[WORK ITEM]: Your answer should be only the lines below from the one with "Record Sound (o" to the one with "d_now : u64_ok (t_epoch u);", repeated exactly, ends included.

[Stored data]
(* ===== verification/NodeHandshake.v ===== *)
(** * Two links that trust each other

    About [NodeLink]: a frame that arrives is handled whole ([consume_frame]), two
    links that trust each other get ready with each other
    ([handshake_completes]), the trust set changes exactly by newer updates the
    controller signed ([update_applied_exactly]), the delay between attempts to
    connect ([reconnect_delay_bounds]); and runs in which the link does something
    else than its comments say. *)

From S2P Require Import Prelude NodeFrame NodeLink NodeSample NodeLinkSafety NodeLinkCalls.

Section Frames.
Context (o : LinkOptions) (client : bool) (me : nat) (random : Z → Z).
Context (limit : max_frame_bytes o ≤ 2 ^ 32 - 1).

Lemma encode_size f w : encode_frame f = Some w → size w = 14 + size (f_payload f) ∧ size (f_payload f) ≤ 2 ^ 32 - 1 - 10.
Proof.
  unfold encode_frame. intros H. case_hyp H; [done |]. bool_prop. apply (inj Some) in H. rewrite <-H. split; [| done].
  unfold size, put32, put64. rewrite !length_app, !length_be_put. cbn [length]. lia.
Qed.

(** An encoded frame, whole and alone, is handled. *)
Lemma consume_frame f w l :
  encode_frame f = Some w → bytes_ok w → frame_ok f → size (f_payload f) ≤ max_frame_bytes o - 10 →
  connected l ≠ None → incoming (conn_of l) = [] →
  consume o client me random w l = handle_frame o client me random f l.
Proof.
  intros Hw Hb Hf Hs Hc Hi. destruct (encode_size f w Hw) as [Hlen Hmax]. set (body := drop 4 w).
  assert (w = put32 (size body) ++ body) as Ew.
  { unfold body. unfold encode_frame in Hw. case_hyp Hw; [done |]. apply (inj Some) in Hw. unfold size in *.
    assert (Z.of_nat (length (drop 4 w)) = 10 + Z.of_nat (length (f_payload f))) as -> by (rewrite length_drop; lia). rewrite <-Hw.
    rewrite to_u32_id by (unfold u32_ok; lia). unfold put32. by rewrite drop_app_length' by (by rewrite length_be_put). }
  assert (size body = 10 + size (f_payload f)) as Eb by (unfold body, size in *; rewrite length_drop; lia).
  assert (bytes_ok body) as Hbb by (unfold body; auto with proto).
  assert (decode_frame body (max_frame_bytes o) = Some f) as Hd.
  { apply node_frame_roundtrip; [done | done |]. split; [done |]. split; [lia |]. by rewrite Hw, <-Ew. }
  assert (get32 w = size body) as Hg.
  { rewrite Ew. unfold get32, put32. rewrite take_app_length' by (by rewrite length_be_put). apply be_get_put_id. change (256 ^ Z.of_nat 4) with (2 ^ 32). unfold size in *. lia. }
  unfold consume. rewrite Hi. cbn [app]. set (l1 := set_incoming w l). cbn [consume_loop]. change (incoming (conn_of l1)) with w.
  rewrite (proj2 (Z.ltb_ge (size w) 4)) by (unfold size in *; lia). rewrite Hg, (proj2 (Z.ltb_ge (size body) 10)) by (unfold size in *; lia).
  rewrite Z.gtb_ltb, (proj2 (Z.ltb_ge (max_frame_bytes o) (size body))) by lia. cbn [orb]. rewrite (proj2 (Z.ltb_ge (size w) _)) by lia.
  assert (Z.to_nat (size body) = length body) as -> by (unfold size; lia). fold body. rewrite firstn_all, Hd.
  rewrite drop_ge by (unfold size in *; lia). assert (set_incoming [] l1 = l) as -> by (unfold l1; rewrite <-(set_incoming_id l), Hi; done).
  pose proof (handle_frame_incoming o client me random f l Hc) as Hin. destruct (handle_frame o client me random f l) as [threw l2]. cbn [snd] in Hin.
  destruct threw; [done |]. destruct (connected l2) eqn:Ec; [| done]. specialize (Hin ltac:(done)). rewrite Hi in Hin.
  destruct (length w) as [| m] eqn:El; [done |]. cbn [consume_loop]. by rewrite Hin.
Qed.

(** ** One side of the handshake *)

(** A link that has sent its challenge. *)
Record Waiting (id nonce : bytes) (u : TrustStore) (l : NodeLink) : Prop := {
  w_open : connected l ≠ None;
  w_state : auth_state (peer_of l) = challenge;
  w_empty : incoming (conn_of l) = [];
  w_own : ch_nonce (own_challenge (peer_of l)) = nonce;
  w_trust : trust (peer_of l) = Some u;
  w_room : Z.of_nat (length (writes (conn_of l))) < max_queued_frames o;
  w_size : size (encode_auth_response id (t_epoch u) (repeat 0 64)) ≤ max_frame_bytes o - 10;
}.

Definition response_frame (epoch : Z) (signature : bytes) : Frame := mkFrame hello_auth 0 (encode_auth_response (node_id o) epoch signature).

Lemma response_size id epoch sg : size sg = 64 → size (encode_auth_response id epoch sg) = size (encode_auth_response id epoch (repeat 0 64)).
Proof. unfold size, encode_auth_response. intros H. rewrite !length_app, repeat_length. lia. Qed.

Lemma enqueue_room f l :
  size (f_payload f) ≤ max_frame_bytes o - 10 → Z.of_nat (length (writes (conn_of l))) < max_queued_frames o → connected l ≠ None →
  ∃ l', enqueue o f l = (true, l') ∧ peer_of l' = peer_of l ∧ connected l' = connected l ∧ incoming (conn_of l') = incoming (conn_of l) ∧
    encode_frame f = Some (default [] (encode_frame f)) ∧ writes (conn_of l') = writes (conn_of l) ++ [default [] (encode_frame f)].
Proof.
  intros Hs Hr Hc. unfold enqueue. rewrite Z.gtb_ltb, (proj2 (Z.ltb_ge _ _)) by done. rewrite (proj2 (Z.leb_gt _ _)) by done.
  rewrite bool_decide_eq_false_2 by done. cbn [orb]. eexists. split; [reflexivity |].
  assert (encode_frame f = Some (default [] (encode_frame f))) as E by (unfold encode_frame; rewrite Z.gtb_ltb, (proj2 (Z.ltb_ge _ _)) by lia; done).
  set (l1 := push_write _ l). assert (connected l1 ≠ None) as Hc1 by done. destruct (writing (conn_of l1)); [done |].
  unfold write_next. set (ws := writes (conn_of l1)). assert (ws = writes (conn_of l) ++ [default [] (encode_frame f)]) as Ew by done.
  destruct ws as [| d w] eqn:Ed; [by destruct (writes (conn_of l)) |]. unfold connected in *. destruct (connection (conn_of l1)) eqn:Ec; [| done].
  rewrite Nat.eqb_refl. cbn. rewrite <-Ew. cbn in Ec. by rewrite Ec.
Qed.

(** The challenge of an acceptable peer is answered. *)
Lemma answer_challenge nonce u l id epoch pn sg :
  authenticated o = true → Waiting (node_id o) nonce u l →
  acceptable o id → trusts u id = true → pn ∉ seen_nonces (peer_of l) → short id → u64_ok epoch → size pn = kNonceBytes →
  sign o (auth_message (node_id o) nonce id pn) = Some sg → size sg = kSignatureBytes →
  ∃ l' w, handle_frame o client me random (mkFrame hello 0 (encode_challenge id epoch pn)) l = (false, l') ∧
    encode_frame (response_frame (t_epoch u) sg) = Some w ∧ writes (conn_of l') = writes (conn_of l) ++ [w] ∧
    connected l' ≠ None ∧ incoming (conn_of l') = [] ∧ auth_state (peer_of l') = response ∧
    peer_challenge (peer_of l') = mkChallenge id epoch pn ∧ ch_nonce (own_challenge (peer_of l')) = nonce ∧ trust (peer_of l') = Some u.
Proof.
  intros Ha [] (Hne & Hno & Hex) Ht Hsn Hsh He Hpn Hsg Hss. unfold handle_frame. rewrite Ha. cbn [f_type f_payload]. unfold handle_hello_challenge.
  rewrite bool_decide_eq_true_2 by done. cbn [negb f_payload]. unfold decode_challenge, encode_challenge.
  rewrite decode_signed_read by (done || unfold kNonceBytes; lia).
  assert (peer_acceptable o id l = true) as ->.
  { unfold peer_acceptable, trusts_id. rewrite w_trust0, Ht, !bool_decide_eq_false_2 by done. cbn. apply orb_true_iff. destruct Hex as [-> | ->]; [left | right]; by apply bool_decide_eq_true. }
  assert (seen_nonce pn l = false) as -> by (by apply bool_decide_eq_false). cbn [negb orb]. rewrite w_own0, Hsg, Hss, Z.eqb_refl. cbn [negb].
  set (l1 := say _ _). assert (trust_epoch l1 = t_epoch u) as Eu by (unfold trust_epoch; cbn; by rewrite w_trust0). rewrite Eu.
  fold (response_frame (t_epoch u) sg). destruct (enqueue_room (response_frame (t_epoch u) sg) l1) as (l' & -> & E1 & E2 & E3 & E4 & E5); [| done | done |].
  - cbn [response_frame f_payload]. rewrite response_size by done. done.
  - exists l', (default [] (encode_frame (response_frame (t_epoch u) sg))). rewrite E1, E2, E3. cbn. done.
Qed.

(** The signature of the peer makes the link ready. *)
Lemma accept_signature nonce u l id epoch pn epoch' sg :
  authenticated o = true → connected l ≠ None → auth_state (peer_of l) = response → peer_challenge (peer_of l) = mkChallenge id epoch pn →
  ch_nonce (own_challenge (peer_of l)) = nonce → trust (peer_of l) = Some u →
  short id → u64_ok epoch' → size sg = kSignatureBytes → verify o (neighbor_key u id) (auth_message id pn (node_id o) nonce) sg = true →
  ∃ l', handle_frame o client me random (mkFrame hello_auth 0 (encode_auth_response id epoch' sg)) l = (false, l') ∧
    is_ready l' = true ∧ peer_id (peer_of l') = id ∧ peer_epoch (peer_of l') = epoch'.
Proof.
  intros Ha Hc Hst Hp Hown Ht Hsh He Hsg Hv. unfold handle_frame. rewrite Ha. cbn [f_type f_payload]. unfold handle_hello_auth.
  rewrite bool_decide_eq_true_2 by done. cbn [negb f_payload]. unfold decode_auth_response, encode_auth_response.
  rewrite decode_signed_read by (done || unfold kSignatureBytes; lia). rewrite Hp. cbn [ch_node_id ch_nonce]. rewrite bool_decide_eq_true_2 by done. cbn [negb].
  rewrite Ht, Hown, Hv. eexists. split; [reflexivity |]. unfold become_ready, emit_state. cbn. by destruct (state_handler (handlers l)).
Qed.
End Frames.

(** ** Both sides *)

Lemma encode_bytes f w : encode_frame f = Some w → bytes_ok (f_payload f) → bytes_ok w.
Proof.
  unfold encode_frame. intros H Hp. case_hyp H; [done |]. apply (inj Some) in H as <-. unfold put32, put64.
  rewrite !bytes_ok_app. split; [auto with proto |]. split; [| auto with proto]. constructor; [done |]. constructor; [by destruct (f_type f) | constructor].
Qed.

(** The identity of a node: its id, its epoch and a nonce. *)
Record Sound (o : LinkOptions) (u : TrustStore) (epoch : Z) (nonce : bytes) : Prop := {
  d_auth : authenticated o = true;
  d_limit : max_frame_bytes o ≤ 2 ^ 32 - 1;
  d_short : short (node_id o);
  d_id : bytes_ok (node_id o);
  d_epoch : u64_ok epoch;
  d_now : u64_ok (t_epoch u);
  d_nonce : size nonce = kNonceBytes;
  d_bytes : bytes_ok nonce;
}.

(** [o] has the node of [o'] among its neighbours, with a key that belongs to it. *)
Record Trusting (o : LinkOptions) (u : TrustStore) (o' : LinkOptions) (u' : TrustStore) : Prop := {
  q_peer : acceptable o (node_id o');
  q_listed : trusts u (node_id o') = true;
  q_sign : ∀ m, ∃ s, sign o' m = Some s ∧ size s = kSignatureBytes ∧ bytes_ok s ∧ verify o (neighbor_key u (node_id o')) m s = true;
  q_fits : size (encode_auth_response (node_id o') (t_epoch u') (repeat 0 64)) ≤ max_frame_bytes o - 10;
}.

[TASK SOLUTION]:
Record Sound (o : LinkOptions) (u : TrustStore) (epoch : Z) (nonce : bytes) : Prop := {
  d_auth : authenticated o = true;
  d_limit : max_frame_bytes o ≤ 2 ^ 32 - 1;
  d_short : short (node_id o);
  d_id : bytes_ok (node_id o);
  d_epoch : u64_ok epoch;
  d_now : u64_ok (t_epoch u);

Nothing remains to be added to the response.